= What to produce =
Every line below from the one containing "<= Z.max 0 (median_filter_dial_position_N" through the one containing "as [vals |] eqn:Htrim." must be transcribed exactly. Omit all lines outside that stretch.

= Entries supplied =

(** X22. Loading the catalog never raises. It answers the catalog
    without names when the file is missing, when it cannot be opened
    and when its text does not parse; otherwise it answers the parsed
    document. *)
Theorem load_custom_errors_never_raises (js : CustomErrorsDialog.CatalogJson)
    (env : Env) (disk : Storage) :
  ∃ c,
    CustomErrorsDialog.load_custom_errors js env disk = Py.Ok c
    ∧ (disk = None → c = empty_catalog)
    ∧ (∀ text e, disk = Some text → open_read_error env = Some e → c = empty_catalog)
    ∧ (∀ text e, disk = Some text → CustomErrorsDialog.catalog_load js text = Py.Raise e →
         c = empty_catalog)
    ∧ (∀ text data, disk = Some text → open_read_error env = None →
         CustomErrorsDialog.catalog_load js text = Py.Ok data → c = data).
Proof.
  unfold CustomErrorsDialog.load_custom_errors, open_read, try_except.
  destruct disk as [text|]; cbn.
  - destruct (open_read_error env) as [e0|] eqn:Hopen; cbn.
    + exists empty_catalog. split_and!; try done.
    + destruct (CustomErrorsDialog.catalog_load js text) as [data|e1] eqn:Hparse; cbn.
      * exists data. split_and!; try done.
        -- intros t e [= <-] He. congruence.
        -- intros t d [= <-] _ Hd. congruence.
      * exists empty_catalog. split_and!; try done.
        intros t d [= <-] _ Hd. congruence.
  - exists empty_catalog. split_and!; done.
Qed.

==

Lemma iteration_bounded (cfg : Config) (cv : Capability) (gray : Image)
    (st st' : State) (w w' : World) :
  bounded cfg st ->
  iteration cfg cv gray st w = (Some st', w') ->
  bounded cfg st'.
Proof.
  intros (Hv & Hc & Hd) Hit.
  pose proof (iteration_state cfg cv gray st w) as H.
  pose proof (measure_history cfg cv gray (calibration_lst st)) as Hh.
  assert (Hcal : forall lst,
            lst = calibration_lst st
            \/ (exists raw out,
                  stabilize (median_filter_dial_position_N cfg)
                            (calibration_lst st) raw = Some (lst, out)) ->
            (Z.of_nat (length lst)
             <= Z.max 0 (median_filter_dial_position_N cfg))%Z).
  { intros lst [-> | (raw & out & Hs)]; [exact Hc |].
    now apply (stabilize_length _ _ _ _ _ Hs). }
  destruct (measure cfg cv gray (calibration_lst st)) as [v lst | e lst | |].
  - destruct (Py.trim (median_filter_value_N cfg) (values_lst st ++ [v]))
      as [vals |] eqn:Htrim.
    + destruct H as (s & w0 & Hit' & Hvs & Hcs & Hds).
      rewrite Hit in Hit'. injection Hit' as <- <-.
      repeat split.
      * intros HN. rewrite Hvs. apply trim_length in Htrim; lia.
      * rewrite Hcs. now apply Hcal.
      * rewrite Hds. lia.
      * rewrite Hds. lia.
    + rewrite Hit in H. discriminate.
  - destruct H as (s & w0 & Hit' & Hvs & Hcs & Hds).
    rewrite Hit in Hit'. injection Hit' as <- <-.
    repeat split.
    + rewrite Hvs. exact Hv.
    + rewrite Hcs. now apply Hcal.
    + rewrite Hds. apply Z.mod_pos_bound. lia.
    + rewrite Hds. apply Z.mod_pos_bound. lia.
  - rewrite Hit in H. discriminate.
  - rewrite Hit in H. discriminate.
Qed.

= Written answer =
             <= Z.max 0 (median_filter_dial_position_N cfg))%Z).
  { intros lst [-> | (raw & out & Hs)]; [exact Hc |].
    now apply (stabilize_length _ _ _ _ _ Hs). }
  destruct (measure cfg cv gray (calibration_lst st)) as [v lst | e lst | |].
  - destruct (Py.trim (median_filter_value_N cfg) (values_lst st ++ [v]))
      as [vals |] eqn:Htrim.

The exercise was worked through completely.